● **WORK ORDER**
Gather each line containing the string "zlen" from these entries.

● **DATA RECORDS**
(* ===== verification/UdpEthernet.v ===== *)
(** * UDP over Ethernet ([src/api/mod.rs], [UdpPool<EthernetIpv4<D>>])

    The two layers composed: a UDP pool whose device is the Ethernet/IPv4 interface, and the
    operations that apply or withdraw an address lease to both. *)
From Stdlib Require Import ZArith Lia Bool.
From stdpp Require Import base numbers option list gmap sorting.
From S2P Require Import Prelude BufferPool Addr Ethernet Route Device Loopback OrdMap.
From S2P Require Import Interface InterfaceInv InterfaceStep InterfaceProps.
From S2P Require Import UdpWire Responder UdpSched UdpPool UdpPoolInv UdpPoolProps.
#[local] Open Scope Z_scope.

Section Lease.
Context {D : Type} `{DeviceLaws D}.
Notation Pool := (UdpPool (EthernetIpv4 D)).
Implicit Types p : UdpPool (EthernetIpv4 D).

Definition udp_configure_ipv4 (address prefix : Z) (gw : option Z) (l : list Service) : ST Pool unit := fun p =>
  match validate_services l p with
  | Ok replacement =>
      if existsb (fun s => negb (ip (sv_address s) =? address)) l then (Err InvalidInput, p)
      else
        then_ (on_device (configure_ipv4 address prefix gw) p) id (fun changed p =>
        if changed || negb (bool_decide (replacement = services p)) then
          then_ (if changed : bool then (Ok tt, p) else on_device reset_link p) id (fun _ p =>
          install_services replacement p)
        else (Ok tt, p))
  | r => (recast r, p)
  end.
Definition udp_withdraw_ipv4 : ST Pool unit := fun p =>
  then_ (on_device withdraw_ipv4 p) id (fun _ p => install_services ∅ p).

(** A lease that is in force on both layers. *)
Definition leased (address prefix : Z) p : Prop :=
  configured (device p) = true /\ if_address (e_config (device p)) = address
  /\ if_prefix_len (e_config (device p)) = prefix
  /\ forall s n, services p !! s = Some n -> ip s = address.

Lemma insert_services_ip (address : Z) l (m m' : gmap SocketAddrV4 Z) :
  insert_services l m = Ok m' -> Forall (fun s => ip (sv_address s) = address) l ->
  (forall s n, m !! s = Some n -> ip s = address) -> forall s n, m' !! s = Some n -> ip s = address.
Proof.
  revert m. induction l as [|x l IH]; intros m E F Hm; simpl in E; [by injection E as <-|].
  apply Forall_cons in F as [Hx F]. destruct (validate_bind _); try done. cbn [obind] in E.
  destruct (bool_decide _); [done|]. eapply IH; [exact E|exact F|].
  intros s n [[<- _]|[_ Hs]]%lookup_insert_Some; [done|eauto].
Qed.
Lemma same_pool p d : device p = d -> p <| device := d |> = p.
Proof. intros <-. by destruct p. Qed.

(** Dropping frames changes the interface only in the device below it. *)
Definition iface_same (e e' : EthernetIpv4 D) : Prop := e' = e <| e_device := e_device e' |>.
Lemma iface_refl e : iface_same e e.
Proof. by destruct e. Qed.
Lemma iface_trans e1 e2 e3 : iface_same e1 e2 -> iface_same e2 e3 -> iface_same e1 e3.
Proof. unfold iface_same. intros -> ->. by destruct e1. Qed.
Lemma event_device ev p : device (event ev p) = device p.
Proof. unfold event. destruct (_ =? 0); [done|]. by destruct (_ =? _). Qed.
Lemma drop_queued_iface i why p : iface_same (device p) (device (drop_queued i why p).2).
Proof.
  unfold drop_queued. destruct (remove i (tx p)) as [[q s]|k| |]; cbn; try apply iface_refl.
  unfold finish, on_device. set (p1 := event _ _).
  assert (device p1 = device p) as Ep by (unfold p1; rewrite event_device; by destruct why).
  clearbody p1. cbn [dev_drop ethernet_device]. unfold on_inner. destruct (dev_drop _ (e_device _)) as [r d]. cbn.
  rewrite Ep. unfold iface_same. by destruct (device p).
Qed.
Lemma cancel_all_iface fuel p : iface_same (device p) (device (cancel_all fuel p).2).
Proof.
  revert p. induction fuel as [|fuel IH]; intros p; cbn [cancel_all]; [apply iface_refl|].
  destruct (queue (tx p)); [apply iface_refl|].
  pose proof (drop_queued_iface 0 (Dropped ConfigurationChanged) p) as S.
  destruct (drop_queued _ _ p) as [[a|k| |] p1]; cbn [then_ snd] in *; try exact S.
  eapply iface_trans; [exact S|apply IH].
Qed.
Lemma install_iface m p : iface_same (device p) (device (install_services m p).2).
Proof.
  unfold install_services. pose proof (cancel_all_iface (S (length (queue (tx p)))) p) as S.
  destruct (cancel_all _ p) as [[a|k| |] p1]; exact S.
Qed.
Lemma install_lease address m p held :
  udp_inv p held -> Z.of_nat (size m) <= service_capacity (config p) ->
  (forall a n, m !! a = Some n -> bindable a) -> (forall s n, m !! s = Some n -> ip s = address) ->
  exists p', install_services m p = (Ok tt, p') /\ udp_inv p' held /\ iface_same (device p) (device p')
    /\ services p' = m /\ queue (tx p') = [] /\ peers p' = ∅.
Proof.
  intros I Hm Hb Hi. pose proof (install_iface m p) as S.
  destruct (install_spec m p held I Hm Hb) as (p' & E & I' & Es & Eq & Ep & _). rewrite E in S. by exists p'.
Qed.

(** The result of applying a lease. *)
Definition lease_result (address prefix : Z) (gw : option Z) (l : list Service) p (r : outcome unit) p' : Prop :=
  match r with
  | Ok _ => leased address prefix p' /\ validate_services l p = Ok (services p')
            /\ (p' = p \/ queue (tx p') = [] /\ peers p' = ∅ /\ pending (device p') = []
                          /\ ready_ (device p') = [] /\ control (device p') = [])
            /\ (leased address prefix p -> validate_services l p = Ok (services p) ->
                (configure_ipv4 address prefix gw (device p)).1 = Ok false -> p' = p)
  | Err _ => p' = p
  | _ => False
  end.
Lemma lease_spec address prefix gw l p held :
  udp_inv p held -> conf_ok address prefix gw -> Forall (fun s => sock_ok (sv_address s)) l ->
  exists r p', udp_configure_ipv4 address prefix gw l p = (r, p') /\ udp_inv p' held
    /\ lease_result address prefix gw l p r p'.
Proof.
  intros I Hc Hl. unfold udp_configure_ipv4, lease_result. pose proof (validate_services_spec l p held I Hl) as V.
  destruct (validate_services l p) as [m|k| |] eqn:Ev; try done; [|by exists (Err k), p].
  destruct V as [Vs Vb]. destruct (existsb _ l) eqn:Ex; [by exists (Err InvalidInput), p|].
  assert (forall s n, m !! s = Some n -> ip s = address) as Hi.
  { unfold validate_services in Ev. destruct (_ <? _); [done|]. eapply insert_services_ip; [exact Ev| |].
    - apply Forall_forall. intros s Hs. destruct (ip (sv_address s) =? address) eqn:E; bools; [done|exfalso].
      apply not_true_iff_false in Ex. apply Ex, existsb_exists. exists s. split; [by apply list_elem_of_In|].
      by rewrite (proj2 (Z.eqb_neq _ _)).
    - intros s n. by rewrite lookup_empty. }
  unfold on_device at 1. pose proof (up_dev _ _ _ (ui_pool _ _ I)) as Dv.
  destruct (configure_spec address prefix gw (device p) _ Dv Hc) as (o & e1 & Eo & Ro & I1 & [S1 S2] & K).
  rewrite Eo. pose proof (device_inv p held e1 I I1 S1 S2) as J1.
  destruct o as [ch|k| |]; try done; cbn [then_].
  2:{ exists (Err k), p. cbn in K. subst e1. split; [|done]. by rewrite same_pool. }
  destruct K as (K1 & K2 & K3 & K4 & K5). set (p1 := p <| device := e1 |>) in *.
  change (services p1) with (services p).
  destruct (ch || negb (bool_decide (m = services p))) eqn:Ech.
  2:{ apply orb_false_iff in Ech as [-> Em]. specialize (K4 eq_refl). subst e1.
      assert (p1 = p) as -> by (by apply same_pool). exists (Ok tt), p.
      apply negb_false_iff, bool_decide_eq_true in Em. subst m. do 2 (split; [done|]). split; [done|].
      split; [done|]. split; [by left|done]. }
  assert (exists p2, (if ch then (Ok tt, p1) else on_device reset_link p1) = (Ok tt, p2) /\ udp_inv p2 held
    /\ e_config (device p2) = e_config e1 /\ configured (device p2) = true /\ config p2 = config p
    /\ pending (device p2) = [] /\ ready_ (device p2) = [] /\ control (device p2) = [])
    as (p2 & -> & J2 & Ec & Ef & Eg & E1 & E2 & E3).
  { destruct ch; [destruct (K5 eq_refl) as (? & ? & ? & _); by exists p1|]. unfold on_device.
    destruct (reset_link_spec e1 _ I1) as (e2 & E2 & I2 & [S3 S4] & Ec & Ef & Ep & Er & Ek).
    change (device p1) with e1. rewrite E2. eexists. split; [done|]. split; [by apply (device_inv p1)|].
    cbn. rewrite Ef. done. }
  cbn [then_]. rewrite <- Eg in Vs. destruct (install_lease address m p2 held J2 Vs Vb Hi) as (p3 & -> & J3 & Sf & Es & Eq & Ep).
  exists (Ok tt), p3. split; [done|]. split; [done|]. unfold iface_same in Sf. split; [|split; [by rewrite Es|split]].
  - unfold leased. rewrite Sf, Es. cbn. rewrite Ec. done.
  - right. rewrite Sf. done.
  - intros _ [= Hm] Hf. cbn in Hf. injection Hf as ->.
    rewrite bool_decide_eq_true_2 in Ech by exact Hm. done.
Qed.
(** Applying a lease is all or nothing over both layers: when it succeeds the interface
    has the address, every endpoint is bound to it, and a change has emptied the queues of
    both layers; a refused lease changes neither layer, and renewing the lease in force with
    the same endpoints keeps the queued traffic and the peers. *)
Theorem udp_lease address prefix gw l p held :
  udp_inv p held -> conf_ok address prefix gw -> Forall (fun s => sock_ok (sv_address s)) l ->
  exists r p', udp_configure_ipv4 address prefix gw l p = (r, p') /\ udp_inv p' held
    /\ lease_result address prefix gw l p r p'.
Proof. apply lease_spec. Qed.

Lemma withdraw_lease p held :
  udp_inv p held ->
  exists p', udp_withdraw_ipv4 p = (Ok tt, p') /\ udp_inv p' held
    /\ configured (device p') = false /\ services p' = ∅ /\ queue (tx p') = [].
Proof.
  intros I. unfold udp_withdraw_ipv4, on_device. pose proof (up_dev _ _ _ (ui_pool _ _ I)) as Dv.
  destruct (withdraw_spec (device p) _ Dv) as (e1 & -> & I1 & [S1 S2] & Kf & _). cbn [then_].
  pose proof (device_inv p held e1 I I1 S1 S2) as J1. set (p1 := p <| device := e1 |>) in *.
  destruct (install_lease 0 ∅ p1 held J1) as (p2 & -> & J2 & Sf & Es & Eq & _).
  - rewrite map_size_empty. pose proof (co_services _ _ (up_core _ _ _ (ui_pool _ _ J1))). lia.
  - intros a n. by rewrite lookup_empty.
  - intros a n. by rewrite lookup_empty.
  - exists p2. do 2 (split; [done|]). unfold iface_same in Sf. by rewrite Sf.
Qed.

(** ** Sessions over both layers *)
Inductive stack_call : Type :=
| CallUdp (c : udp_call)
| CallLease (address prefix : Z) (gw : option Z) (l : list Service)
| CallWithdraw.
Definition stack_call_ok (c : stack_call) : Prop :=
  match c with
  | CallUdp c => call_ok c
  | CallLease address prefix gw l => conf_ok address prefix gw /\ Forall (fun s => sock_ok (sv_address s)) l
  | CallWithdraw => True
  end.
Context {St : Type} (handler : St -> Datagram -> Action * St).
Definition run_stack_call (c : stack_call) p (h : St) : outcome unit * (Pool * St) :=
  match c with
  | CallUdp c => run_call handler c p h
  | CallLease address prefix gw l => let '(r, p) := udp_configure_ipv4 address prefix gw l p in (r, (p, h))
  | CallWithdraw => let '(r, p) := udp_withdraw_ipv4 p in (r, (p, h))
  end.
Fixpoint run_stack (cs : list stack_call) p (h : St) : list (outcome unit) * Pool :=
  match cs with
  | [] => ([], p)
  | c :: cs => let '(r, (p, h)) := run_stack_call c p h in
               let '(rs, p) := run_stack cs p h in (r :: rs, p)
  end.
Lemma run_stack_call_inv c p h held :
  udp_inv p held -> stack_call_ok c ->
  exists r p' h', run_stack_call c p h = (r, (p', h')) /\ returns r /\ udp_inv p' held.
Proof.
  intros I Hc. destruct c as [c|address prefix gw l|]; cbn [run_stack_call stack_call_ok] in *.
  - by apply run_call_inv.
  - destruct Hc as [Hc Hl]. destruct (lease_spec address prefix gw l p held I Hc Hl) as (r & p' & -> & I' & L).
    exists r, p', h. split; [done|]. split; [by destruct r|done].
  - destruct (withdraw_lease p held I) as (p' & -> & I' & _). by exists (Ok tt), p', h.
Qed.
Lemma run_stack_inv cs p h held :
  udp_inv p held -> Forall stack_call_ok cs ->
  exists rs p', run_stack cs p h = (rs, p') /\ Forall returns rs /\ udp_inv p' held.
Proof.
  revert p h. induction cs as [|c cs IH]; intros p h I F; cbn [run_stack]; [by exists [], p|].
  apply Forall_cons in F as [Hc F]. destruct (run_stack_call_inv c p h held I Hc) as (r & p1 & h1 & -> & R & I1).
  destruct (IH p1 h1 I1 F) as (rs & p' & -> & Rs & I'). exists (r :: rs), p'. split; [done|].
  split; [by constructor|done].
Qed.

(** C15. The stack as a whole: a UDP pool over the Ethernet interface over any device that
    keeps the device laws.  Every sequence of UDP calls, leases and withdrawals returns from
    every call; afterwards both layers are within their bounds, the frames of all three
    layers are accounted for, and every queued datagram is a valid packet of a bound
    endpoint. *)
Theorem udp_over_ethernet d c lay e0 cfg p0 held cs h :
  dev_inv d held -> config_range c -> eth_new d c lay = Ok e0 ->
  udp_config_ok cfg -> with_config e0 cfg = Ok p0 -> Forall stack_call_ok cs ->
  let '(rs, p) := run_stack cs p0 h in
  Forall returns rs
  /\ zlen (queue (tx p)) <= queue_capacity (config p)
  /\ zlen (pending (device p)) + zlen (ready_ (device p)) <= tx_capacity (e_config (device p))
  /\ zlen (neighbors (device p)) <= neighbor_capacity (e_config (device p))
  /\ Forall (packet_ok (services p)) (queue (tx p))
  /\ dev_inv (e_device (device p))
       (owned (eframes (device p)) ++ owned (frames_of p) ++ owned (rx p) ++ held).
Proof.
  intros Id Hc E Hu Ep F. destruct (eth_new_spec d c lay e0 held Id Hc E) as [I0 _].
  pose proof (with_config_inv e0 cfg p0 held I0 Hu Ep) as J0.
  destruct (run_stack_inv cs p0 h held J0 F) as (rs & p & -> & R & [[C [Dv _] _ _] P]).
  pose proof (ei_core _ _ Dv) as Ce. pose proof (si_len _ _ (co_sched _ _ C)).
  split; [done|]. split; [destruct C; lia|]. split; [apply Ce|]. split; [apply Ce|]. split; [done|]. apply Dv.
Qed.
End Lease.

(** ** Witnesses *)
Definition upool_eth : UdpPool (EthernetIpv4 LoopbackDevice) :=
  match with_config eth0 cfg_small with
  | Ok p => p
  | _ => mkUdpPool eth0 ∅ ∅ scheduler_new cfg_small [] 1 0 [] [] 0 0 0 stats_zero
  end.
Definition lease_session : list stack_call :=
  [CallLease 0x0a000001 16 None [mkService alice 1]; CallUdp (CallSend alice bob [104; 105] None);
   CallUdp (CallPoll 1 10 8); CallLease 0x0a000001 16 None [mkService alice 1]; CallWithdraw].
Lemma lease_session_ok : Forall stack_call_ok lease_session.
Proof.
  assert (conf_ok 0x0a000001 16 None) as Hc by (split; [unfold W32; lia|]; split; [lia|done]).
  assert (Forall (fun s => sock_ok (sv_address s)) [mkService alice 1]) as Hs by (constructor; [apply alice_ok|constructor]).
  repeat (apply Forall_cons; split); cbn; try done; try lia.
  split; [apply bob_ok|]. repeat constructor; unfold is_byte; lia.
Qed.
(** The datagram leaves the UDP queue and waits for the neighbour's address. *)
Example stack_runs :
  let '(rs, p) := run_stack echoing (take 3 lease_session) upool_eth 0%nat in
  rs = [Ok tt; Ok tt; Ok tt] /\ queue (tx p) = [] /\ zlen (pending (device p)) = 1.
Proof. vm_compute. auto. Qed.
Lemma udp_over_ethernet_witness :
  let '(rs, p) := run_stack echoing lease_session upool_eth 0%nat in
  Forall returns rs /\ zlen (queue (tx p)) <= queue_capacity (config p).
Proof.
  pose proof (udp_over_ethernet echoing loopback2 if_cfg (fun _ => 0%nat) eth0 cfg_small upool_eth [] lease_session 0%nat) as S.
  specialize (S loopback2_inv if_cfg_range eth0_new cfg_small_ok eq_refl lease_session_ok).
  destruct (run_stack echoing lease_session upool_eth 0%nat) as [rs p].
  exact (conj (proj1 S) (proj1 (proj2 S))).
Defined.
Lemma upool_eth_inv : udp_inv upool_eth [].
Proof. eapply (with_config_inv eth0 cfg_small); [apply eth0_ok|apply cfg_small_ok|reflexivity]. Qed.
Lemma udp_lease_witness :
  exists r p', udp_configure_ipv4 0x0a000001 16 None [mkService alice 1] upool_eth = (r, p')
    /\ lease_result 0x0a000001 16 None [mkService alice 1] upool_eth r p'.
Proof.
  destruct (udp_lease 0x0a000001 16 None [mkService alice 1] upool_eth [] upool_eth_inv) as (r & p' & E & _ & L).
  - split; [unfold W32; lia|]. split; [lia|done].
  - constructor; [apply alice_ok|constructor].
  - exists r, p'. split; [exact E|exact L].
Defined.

● **TASK SOLUTION**
  /\ zlen (queue (tx p)) <= queue_capacity (config p)
  /\ zlen (pending (device p)) + zlen (ready_ (device p)) <= tx_capacity (e_config (device p))
  /\ zlen (neighbors (device p)) <= neighbor_capacity (e_config (device p))
  rs = [Ok tt; Ok tt; Ok tt] /\ queue (tx p) = [] /\ zlen (pending (device p)) = 1.
  Forall returns rs /\ zlen (queue (tx p)) <= queue_capacity (config p).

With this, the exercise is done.